Phil Hogan has launched a fresh defence of the Mercosur trade deal, insisting there are safeguards in place to protect beef farmers who fear an influx of cheap South American meat.

The EU Agriculture Commissioner came under fire from farmers and politicians here after the deal was agreed in June.

Once fully ratified, it will see almost 100,000 additional tonnes of beef from the Mercosur countries of Argentina, Brazil, Paraguay and Uruguay allowed into the EU annually.

Mr Hogan faced renewed criticism as he appeared at the Thomas D'Arcy McGee Summer School in Carlingford, Co Louth. Fianna Fáil councillor Erin McGreehan accused him of sounding the "death knell" for beef farmers in his support for the deal.

Mr Hogan defended his involvement, pointing out it was the culmination of 20 years of negotiations between the EU and the Mercosur countries.

He also said: "You may not know there's 276,000 tonnes of beef coming into the European Union from those countries already. None of it has come to the island of Ireland in 2017 and 2018."

Mr Hogan also said there are "safeguarding mechanisms" to limit the impact on the beef industry in the European Union or Ireland.

He said it is the first time such safeguards are being put in place, adding: "If there's a surge of imports under a tariff rate quota they can be blocked for four years." Tariff rate quotas put a ceiling on the volume of beef that can be imported at preferential rates.

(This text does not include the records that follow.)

(* ===== verification/PlanningContext.v ===== *)
(** The bounded, provider-neutral context of one planner call
    (crates/xgeny-runtime/src/agent_loop.rs): whole capability contracts, steps and tool outputs,
    selected under the durable context budget. *)

From Stdlib Require Import Ascii.
From S2P Require Import Prelude Text Wire Domain Registry Receipt DomainWire WorkGraphTypes.
From S2P Require Import WorkGraphWire Frontier ToolOutput Invocation.

Definition PLANNING_CONTEXT_PROFILE_V3 : string := "xgeny.planning-context/v3".
Definition MAX_CAPABILITY_SUMMARY_BYTES : N := 512.
Definition MAX_PLANNING_CONTEXT_BYTES : N := 512 * 1024.
Definition MAX_PLANNING_CATALOG_DEFINITIONS : N := 1024.
Definition MAX_PLANNING_SOURCE_STEPS : N := 4096.
Definition MAX_PLANNING_DEFINITION_BYTES : N := 256 * 1024.
Definition MAX_PLANNING_STEP_BYTES : N := 64 * 1024.
Definition MAX_PLANNING_SOURCE_BYTES : N := 8 * 1024 * 1024.
Definition MAX_PLANNING_VALUE_DEPTH : N := 64.
Definition MAX_PLANNING_VALUE_NODES : N := 32768.
Definition MAX_PLANNING_VALUE_TEXT_BYTES : N := 256 * 1024.
Definition MAX_PLANNING_DEFINITION_COLLECTION_ITEMS : N := 4096.
Definition MAX_PLANNING_HEADER_TEXT_BYTES : N := 256 * 1024.
Definition MAX_PLANNING_CONSTRAINTS : N := 16.
Definition MAX_PLANNING_CONSTRAINT_ID_BYTES : N := 128.
Definition MAX_PLANNING_CONSTRAINT_DESCRIPTION_BYTES : N := 16 * 1024.

(** ** What a context holds *)

Module PlanningResourceSelector.
Record PlanningResourceSelector : Type := mk { scope : string; argument_pointer : string }.
End PlanningResourceSelector.
Abbreviation PlanningResourceSelector := PlanningResourceSelector.PlanningResourceSelector.

Module PlanningCapabilitySummary.
Record PlanningCapabilitySummary : Type := mk {
  capability : CapabilityRef;
  definition_digest : string;
  summary : string;
  input_schema : Value;
  output_schema : Value;
  effect_class : Domain.EffectClass;
  resource_selectors : list PlanningResourceSelector;
  critical_actions : list CriticalAction;
  execution_styles : list ExecutionStyle;
  idempotency_key_supported : bool;
  default_timeout_ms : N;
  max_timeout_ms : N;
}.
End PlanningCapabilitySummary.
Abbreviation PlanningCapabilitySummary := PlanningCapabilitySummary.PlanningCapabilitySummary.

Module PlanningStepSummary.
Record PlanningStepSummary : Type := mk {
  step_id : string;
  objective : string;
  depends_on : list string;
  status : StepStatus;
  attempts : N;
  capability : option CapabilityRef;
  dependency_released : bool;
}.
End PlanningStepSummary.
Abbreviation PlanningStepSummary := PlanningStepSummary.PlanningStepSummary.

Module PlanningToolOutput.
Record PlanningToolOutput : Type := mk {
  step_id : string;
  capability : CapabilityRef;
  output_id : string;
  output_digest : string;
  receipt_digest : string;
  canonical_size_bytes : N;
  output : Value;
}.
End PlanningToolOutput.
Abbreviation PlanningToolOutput := PlanningToolOutput.PlanningToolOutput.

Module PlanningConstraintError.
Inductive PlanningConstraintError : Type :=
| InvalidIdentifier
| InvalidDescription
| TooMany
| DuplicateIdentifier.
End PlanningConstraintError.
Abbreviation PlanningConstraintError := PlanningConstraintError.PlanningConstraintError.

(** A byte of an identifier: [is_ascii_alphanumeric] or [b'.' | b'_' | b'-']. *)
Definition identifier_byte (byte : N) : bool := is_ascii_alphanumeric byte || is_name_punct byte.

Definition valid_bounded_text (value : string) (maximum : N) : bool :=
  negb (is_empty value) && bool_decide (strlen value ≤ maximum)%N && negb (any_control value).

Module PlanningConstraint.
Record PlanningConstraint : Type := mk { constraint_id : string; description : string }.
Definition new (constraint_id description : string) : res PlanningConstraintError PlanningConstraint :=
  bail_if is_empty constraint_id
          || bool_decide (MAX_PLANNING_CONSTRAINT_ID_BYTES < strlen constraint_id)%N
          || negb (all_bytes identifier_byte constraint_id)
    with PlanningConstraintError.InvalidIdentifier;;
  bail_if negb (valid_bounded_text description MAX_PLANNING_CONSTRAINT_DESCRIPTION_BYTES)
    with PlanningConstraintError.InvalidDescription;;
  Ok (mk constraint_id description).
End PlanningConstraint.
Abbreviation PlanningConstraint := PlanningConstraint.PlanningConstraint.

Module PlanningContextPayload.
Record PlanningContextPayload : Type := mk {
  profile_version : string;
  capabilities : list PlanningCapabilitySummary;
  omitted_capabilities : N;
  catalog_digest : string;
  goal : string;
  planning_constraints : list PlanningConstraint;
  steps : list PlanningStepSummary;
  omitted_steps : N;
  tool_outputs : list PlanningToolOutput;
  total_steps : N;
  verified_completed_steps : N;
  run_id : string;
  authority : string;
  authority_epoch : N;
  journal_sequence : N;
  journal_head_digest : string;
}.
End PlanningContextPayload.
Abbreviation PlanningContextPayload := PlanningContextPayload.PlanningContextPayload.
(** The reservation of the next planner call. *)
Definition reserve_call (planner : P) (state : RunState) (context : PlanningContext)
    (model_calls : ModelCallLifecycleState) (w : W) : res AgentLoopError ModelCallReservation :=
  let planner_id := planner_id planner w in
  let request_profile_digest := request_profile_digest planner w in
  bail_if negb (valid_sha256_digest request_profile_digest)
    with AgentLoopError.InvalidPlannerRequestProfileDigest;;
  let? request_digest := planner_request_digest planner_id request_profile_digest
                           (PlanningContext.context_digest context) in
  let? call_index :=
    ok_or (checked_add u32_max (ModelCallLifecycleState.reserved_calls model_calls) 1)
      AgentLoopError.BudgetCounterOverflow in
  let? turn_index := next_turn_index state in
  map_err AgentLoopError.PlanningContract
    (ModelCallReservation_new (RunState.run_id state) (RunState.authority_epoch state) planner_id
       call_index turn_index (RunState.journal_sequence state) (RunState.journal_head_digest state)
       (PlanningContext.context_digest context) request_digest).

(** Reserve a call, make it, and record what came of it. *)
Definition call_planner (self : AgentLoop) (capabilities : CapabilityRegistry) (resolver : R)
    (planner : P) (materializer : M) (state : RunState) (frontier : WorkFrontier)
    (context : PlanningContext) (model_calls : ModelCallLifecycleState) (tool_calls : N)
    : prog_ AgentLoopTick :=
  let! reservation := asks (λ w, (reserve_call planner state context model_calls w, w)) in
  let! reserved := append_event state (RunEventBody.ModelCallReserved reservation) in
  let reserved_state := Commit.state reserved in
  let call_id := ModelCallReservation.call_id reservation in
  let request := PlannerCallRequest.mk call_id (ModelCallReservation.request_digest reservation)
                   context in
  bind (asks (plan planner request)) (λ answer,
    match answer with
    | Ok proposal =>
        handle_proposal self capabilities resolver materializer state reserved_state frontier
          context call_id proposal tool_calls
    | Err failure => record_planner_failure reserved_state call_id failure
    | Panic why => Ret (Panic why)
    end).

Mr Hogan also moved to address concerns over the quality of the South American beef. He said phytosanitary conditions have been put in place to ensure "no product comes into the European Union without adhering to EU standards and there's 100pc checks and controls".

Mr Hogan previously said in the event of any significant market disturbance arising from the deal, the commission will support Irish and European farmers with a support package of up to €1bn.